### Work to be completed
Copies of all lines containing the string "cutset" are needed from the data below.

--- START ---

(* ===== verification/GoLib.v ===== *)
(** * The part of Go's standard library the modelled code uses

    Strings are byte sequences ([String.string]); a rune is a [Z].  Each
    definition models one function of package strings, strconv, utf8 or path,
    executable, so that the components built on it evaluate. *)

From Stdlib Require Import SpecFloat.
From S2P Require Import Prelude.

Open Scope Z_scope.

Abbreviation rune := Z (only parsing).

(** ** Bytes and runes *)

Definition byte_of (a : ascii) : Z := Z.of_N (N_of_ascii a).
Definition bytes (s : string) : list Z := byte_of <$> list_ascii_of_string s.

Definition RuneError : rune := 65533.

Definition in_range (lo hi b : Z) : bool := (lo <=? b) && (b <=? hi).

(** utf8.DecodeRune: the rune at the front of a non-empty byte sequence, its
    width, and whether the encoding was valid.  An invalid byte is
    [RuneError] with width one. *)
Definition cont (lo hi : Z) (l : list Z) : option (Z * list Z) :=
  match l with
  | b :: r => if in_range lo hi b then Some (Z.land b 63, r) else None
  | [] => None
  end.

Definition DecodeRune (b0 : Z) (l : list Z) : rune * nat * bool :=
  let bad := (RuneError, 1%nat, false) in
  if b0 <? 128 then (b0, 1%nat, true)
  else if in_range 194 223 b0 then
    match cont 128 191 l with
    | Some (x1, _) => (Z.lor (Z.shiftl (Z.land b0 31) 6) x1, 2%nat, true)
    | None => bad
    end
  else if in_range 224 239 b0 then
    let lo := if b0 =? 224 then 160 else 128 in
    let hi := if b0 =? 237 then 159 else 191 in
    match cont lo hi l with
    | Some (x1, l1) =>
        match cont 128 191 l1 with
        | Some (x2, _) =>
            (Z.lor (Z.shiftl (Z.land b0 15) 12) (Z.lor (Z.shiftl x1 6) x2), 3%nat, true)
        | None => bad
        end
    | None => bad
    end
  else if in_range 240 244 b0 then
    let lo := if b0 =? 240 then 144 else 128 in
    let hi := if b0 =? 244 then 143 else 191 in
    match cont lo hi l with
    | Some (x1, l1) =>
        match cont 128 191 l1 with
        | Some (x2, l2) =>
            match cont 128 191 l2 with
            | Some (x3, _) =>
                (Z.lor (Z.shiftl (Z.land b0 7) 18)
                   (Z.lor (Z.shiftl x1 12) (Z.lor (Z.shiftl x2 6) x3)), 4%nat, true)
            | None => bad
            end
        | None => bad
        end
    | None => bad
    end
  else bad.

(** The runes of a byte sequence, each with the validity of its encoding;
    [skip] counts the continuation bytes already consumed. *)
Fixpoint decode_go (skip : nat) (l : list Z) : list (rune * bool) :=
  match l with
  | [] => []
  | b :: r =>
      match skip with
      | S k => decode_go k r
      | O => let '(c, w, ok) := DecodeRune b r in (c, ok) :: decode_go (pred w) r
      end
  end.

(** The conversion [[]rune(s)]. *)
Definition runes (s : string) : list rune := (decode_go 0 (bytes s)).*1.
(** utf8.ValidString. *)
Definition ValidString (s : string) : bool := forallb snd (decode_go 0 (bytes s)).

(** utf8.EncodeRune of a valid rune. *)
Definition EncodeRune (r : rune) : list Z :=
  if r <? 128 then [r]
  else if r <? 2048 then [192 + r / 64; 128 + r mod 64]
  else if r <? 65536 then [224 + r / 4096; 128 + (r / 64) mod 64; 128 + r mod 64]
  else [240 + r / 262144; 128 + (r / 4096) mod 64; 128 + (r / 64) mod 64; 128 + r mod 64].

Lemma lor_shift a x n : 0 ≤ n → 0 ≤ x < 2 ^ n → Z.lor (Z.shiftl a n) x = a * 2 ^ n + x.
Proof.
  intros Hn Hx.
  assert (Hl : Z.land (Z.shiftl a n) x = 0).
  { apply Z.bits_inj'. intros k Hk. rewrite Z.land_spec, Z.bits_0, Z.shiftl_spec by done.
    destruct (Z.lt_ge_cases k n); [by rewrite Z.testbit_neg_r by lia|].
    rewrite <-(Z.mod_small x (2 ^ n)), Z.mod_pow2_bits_high by lia. apply andb_false_r. }
  rewrite <-Z.lxor_lor, <-Z.add_nocarry_lxor by done. by rewrite Z.shiftl_mul_pow2.
Qed.

Lemma cont_Some lo hi l x r :
  128 ≤ lo → hi ≤ 191 → cont lo hi l = Some (x, r) → ∃ b, l = b :: r ∧ lo ≤ b ≤ hi ∧ x = b - 128.
Proof.
  intros Hlo Hhi. destruct l as [|b l]; simpl; [done|]. unfold in_range.
  destruct (Z.leb_spec lo b); [|done]. destruct (Z.leb_spec b hi); [|done]. simpl. intros ?; simplify_eq.
  exists b. split; [done|]. split; [done|]. change 63 with (Z.ones 6). rewrite Z.land_ones by done.
  symmetry. apply (Z.mod_unique _ _ 2); lia.
Qed.

(** A rune that was validly encoded determines its bytes. *)
Ltac decode_bytes :=
  repeat match goal with
  | H : cont (if ?b then _ else _) _ _ = _ |- _ => destruct b eqn:?
  | H : cont _ (if ?b then _ else _) _ = _ |- _ => destruct b eqn:?
  | H : cont _ _ _ = Some _ |- _ => apply cont_Some in H as (? & -> & ? & ->); [|lia..]
  end.

Lemma DecodeRune_Encode b0 l r w :
  DecodeRune b0 l = (r, w, true) → (1 ≤ w)%nat ∧ b0 :: take (pred w) l = EncodeRune r.
Proof.
  unfold DecodeRune, EncodeRune, in_range.
  destruct (Z.ltb_spec b0 128); [intros; simplify_eq; by rewrite (proj2 (Z.ltb_lt _ _))|].
  destruct (Z.leb_spec 194 b0), (Z.leb_spec b0 223); simpl; try done.
  { destruct (cont 128 191 l) as [[x1 l1]|] eqn:E1; [|done]. intros ?; simplify_eq.
    decode_bytes. change 31 with (Z.ones 5). rewrite Z.land_ones, lor_shift by lia.
    replace (b0 mod 2 ^ 5) with (b0 - 192) by (apply (Z.mod_unique _ _ 6); lia).
    simpl. rewrite take_0, (proj2 (Z.ltb_ge _ _)), (proj2 (Z.ltb_lt _ _)) by lia.
    split; [lia|]. do 2 (apply (f_equal2 cons); [Z.div_mod_to_equations; lia|]). done. }
  all: destruct (Z.leb_spec 224 b0), (Z.leb_spec b0 239); simpl; try lia.
  { destruct (cont _ _ l) as [[x1 l1]|] eqn:E1; [|done].
    destruct (cont _ _ l1) as [[x2 l2]|] eqn:E2; [|done]. intros ?; simplify_eq.
    decode_bytes; try lia; change 15 with (Z.ones 4);
    rewrite Z.land_ones, (lor_shift _ _ 6), (lor_shift _ _ 12) by lia;
    replace (b0 mod 2 ^ 4) with (b0 - 224) by (apply (Z.mod_unique _ _ 14); lia);
    simpl; rewrite take_0, (proj2 (Z.ltb_ge _ 128)), (proj2 (Z.ltb_ge _ 2048)), (proj2 (Z.ltb_lt _ _)) by lia;
    (split; [lia|]; do 3 (apply (f_equal2 cons); [Z.div_mod_to_equations; lia|]); done). }
  all: destruct (Z.leb_spec 240 b0), (Z.leb_spec b0 244); simpl; try done; try lia.
  destruct (cont _ _ l) as [[x1 l1]|] eqn:E1; [|done].
  destruct (cont _ _ l1) as [[x2 l2]|] eqn:E2; [|done].
  destruct (cont _ _ l2) as [[x3 l3]|] eqn:E3; [|done]. intros ?; simplify_eq.
  decode_bytes; try lia; change 7 with (Z.ones 3);
  rewrite Z.land_ones, (lor_shift _ _ 6), (lor_shift _ _ 12), (lor_shift _ _ 18) by lia;
  replace (b0 mod 2 ^ 3) with (b0 - 240) by (apply (Z.mod_unique _ _ 30); lia);
  simpl; rewrite take_0, (proj2 (Z.ltb_ge _ 128)), (proj2 (Z.ltb_ge _ 2048)), (proj2 (Z.ltb_ge _ 65536)) by lia;
  (split; [lia|]; do 4 (apply (f_equal2 cons); [Z.div_mod_to_equations; lia|]); done).
Qed.

Lemma decode_go_skip k l : decode_go k l = decode_go 0 (drop k l).
Proof. revert k. induction l as [|b l IH]; intros [|k]; simpl; [done..|]. apply IH. Qed.

Lemma decode_go_encode n l :
  (length l ≤ n)%nat → forallb snd (decode_go 0 l) = true →
  concat (EncodeRune <$> (decode_go 0 l).*1) = l.
Proof.
  revert l. induction n as [|n IH]; intros [|b l] Hn Hv; simpl in Hn; [done|lia|done|].
  cbn [decode_go] in *. destruct (DecodeRune b l) as [[r w] ok] eqn:E. rewrite decode_go_skip in *.
  simpl in Hv |- *. apply andb_true_iff in Hv as [Hok Hv]. simpl in Hok. subst ok.
  destruct (DecodeRune_Encode _ _ _ _ E) as [Hw Henc].
  rewrite IH, <-Henc; [|rewrite length_drop; lia|done]. simpl. by rewrite take_drop.
Qed.

Lemma bytes_inj s t : bytes s = bytes t → s = t.
Proof.
  intros H. apply list_fmap_eq_inj in H.
  - rewrite <-(string_of_list_ascii_of_string s), H. apply string_of_list_ascii_of_string.
  - intros a b Hab. unfold byte_of in Hab. apply N2Z.inj in Hab.
    rewrite <-(ascii_N_embedding a), Hab. apply ascii_N_embedding.
Qed.

(** A string that is valid UTF-8 is determined by its runes. *)
Lemma runes_inj s t :
  ValidString s = true → ValidString t = true → runes s = runes t → s = t.
Proof.
  unfold ValidString, runes. intros Hs Ht Heq. apply bytes_inj.
  rewrite <-(decode_go_encode _ (bytes s) (Nat.le_refl _) Hs), Heq. by eapply decode_go_encode.
Qed.

Lemma DecodeRune_bad b0 l r w : DecodeRune b0 l = (r, w, false) → r = RuneError.
Proof. unfold DecodeRune. repeat case_match; by intros [= <- _]. Qed.

(** A string of ASCII runes is its bytes. *)
Lemma ascii_runes s : Forall (λ r, r < 128) (runes s) → ValidString s = true ∧ bytes s = runes s.
Proof.
  unfold runes, ValidString. generalize (bytes s). intros l. induction l as [|b l IH]; [done|].
  cbn [decode_go]. destruct (DecodeRune b l) as [[r w] ok] eqn:E. cbn [fmap list_fmap fst]. intros [Hr Hl]%Forall_cons.
  destruct ok; [|apply DecodeRune_bad in E; subst; unfold RuneError in Hr; lia].
  apply DecodeRune_Encode in E as [Hw E]. unfold EncodeRune in E. rewrite (proj2 (Z.ltb_lt _ _) Hr) in E.
  injection E as -> E. destruct (pred w) as [|k] eqn:Ew.
  - destruct (IH Hl) as [Hv Hb]. cbn [forallb snd andb]. by rewrite <- Hb.
  - destruct l; [|done]. done.
Qed.

(** ** Package strings *)

Fixpoint has_prefix (p s : string) : bool :=
  match p, s with
  | EmptyString, _ => true
  | String a p', String b s' => if decide (a = b) then has_prefix p' s' else false
  | _, _ => false
  end.

Fixpoint sdrop (n : nat) (s : string) : string :=
  match n, s with
  | S k, String _ s' => sdrop k s'
  | _, _ => s
  end.

Fixpoint stake (n : nat) (s : string) : string :=
  match n, s with
  | S k, String a s' => String a (stake k s')
  | _, _ => EmptyString
  end.

Definition HasSuffix (s suf : string) : bool :=
  (String.length suf <=? String.length s)%nat &&
  bool_decide (sdrop (String.length s - String.length suf) s = suf).

Definition TrimSuffix (s suf : string) : string :=
  if HasSuffix s suf then stake (String.length s - String.length suf) s else s.

(** strings.TrimLeft with a one-character cutset. *)
Fixpoint TrimLeft (c : ascii) (s : string) : string :=
  match s with
  | String a s' => if decide (a = c) then TrimLeft c s' else s
  | EmptyString => EmptyString
  end.

(** strings.Contains *)
Fixpoint contains (sub s : string) : bool :=
  has_prefix sub s || match s with String _ r => contains sub r | EmptyString => false end.

Fixpoint contains_any (cs : list ascii) (s : string) : bool :=
  match s with
  | EmptyString => false
  | String a s' => bool_decide (a ∈ cs) || contains_any cs s'
  end.

(** strings.Split for a non-empty separator: [skip] bytes of a separator just
    found are still to be passed over, [cur] is the piece being read. *)
Fixpoint split_go (sep : string) (s : string) (skip : nat) (cur : string) : list string :=
  match s with
  | EmptyString => [cur]
  | String a s' =>
      match skip with
      | S k => split_go sep s' k cur
      | O =>
          if has_prefix sep s
          then cur :: split_go sep s' (pred (String.length sep)) EmptyString
          else split_go sep s' 0 (cur +:+ String a EmptyString)
      end
  end.

(** With an empty separator the string is cut into its UTF-8 sequences;
    [chop n w s] is the next sequence, of [w] bytes. *)
Fixpoint explode_go (skip : nat) (s : string) : list string :=
  match s with
  | EmptyString => []
  | String a s' =>
      match skip with
      | S k => explode_go k s'
      | O =>
          let '(_, w, _) := DecodeRune (byte_of a) (bytes s') in
          stake w s :: explode_go (pred w) s'
      end
  end.

Definition Split (s sep : string) : list string :=
  match sep with
  | EmptyString => explode_go 0 s
  | _ => split_go sep s 0 EmptyString
  end.

Fixpoint Join (l : list string) (sep : string) : string :=
  match l with
  | [] => EmptyString
  | [x] => x
  | x :: r => x +:+ sep +:+ Join r sep
  end.

(** strings.Index *)
Fixpoint Index (s sub : string) : option nat :=
  if has_prefix sub s then Some 0%nat
  else match s with String _ r => S <$> Index r sub | EmptyString => None end.

Definition TrimPrefix (s pre : string) : string := if has_prefix pre s then sdrop (String.length pre) s else s.

(** strings.Index for a one-byte needle. *)
Fixpoint IndexByte (c : ascii) (s : string) : option nat :=
  match s with
  | EmptyString => None
  | String a s' => if decide (a = c) then Some 0%nat else S <$> IndexByte c s'
  end.

Definition replace_byte (from to : ascii) (s : string) : string :=
  string_of_list_ascii ((λ a, if decide (a = from) then to else a) <$> list_ascii_of_string s).

Definition lower_byte (b : Z) : Z := if in_range 65 90 b then b + 32 else b.

(** strings.EqualFold against an ASCII word.  Of the non-ASCII runes only
    U+017F (long s) and U+212A (Kelvin sign) fold to an ASCII letter. *)
Definition fold_rune (r : rune) : rune :=
  if r =? 383 then 115 else if r =? 8490 then 107 else lower_byte r.
Definition EqualFold (s ascii_word : string) : bool :=
  bool_decide (fold_rune <$> runes s = fold_rune <$> runes ascii_word).

(** strings.TrimSpace: the space characters of Unicode at either end. *)
Definition IsSpace (r : rune) : bool :=
  in_range 9 13 r || (r =? 32) || (r =? 133) || (r =? 160) || (r =? 5760) ||
  in_range 8192 8202 r || (r =? 8232) || (r =? 8233) || (r =? 8239) || (r =? 8287) || (r =? 12288).

Definition space_piece (p : string) : bool := forallb IsSpace (runes p).
Fixpoint drop_space (l : list string) : list string :=
  match l with
  | p :: r => if space_piece p then drop_space r else l
  | [] => []
  end.
Definition TrimSpace (s : string) : string :=
  Join (reverse (drop_space (reverse (drop_space (Split s ""))))) "".

(** strings.TrimRight with an ASCII cutset. *)
Fixpoint drop_cut (cs : list ascii) (l : list ascii) : list ascii :=
  match l with
  | a :: r => if bool_decide (a ∈ cs) then drop_cut cs r else l
  | [] => []
  end.
Definition TrimRight (cs : list ascii) (s : string) : string :=
  string_of_list_ascii (reverse (drop_cut cs (reverse (list_ascii_of_string s)))).
(* ===== verification/GoTime.v ===== *)
(** * The part of Go's package time the modelled code uses

    An instant is a [Z]: nanoseconds since the first of January of year one,
    UTC, which is the zero value of time.Time.  The calendar is the proleptic
    Gregorian one, computed the way package time computes it (cycles of 400,
    100, 4 and 1 years), and proved inverse to time.Date.  time.Format and
    time.Parse are modelled for the two layouts the code uses: the job
    identifier's, and RFC 3339 with nanoseconds; each is proved to read back
    what it writes. *)

From S2P Require Import Prelude GoLib.

Open Scope Z_scope.

(** ** Instants *)

Definition Nanosecond : Z := 1.
Definition Microsecond : Z := 1000.
Definition Second : Z := 1000000000.
Definition Minute : Z := 60 * Second.
Definition Hour : Z := 60 * Minute.

(** Time.Sub saturates. *)
Definition Sub (t u : Z) : Z := Z.max minInt64 (Z.min maxInt64 (t - u)).

Definition IsZero (t : Z) : bool := t =? 0.
Definition After (t u : Z) : bool := u <? t.
Definition Before (t u : Z) : bool := t <? u.
(** Truncate rounds down to a multiple of [d] since the zero time. *)
Definition Truncate (t d : Z) : Z := t - t mod d.

(** ** The calendar *)

Definition isLeap (y : Z) : bool := (y mod 4 =? 0) && (negb (y mod 100 =? 0) || (y mod 400 =? 0)).

(** Days before the first of January of a year, from year one. *)
Definition year_days (y : Z) : Z :=
  365 * (y - 1) + (y - 1) / 4 - (y - 1) / 100 + (y - 1) / 400.

Definition month_lengths (leap : bool) : list Z :=
  [31; if leap then 29 else 28; 31; 30; 31; 30; 31; 31; 30; 31; 30; 31].
Definition daysIn (m y : Z) : Z := nth (Z.to_nat (m - 1)) (month_lengths (isLeap y)) 0.
Fixpoint lsum (l : list Z) : Z := match l with [] => 0 | x :: l' => x + lsum l' end.
Definition days_before (leap : bool) (m : Z) : Z :=
  lsum (take (Z.to_nat (m - 1)) (month_lengths leap)).

(** The day number of a date: time.Date carries months out of range into the
    year and adds days out of range. *)
Definition date_days (y m d : Z) : Z :=
  let y' := y + (m - 1) / 12 in
  let m' := (m - 1) mod 12 + 1 in
  year_days y' + days_before (isLeap y') m' + (d - 1).

(** The year a day number falls in, by cycles of 400, 100, 4 and 1 years. *)
Definition year_of (days : Z) : Z :=
  let n400 := days / 146097 in
  let d := days mod 146097 in
  let n100 := d / 36524 - d / 36524 / 4 in
  let d := d - 36524 * n100 in
  let n4 := d / 1461 in
  let d := d - 1461 * n4 in
  let n1 := d / 365 - d / 365 / 4 in
  400 * n400 + 100 * n100 + 4 * n4 + n1 + 1.

Fixpoint month_go (m : Z) (lens : list Z) (yday : Z) : Z * Z :=
  match lens with
  | l :: lens' => if yday <? l then (m, yday + 1) else month_go (m + 1) lens' (yday - l)
  | [] => (m, yday + 1)
  end.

--- END ---

### Answer for the task
(** strings.TrimLeft with a one-character cutset. *)
(** strings.TrimRight with an ASCII cutset. *)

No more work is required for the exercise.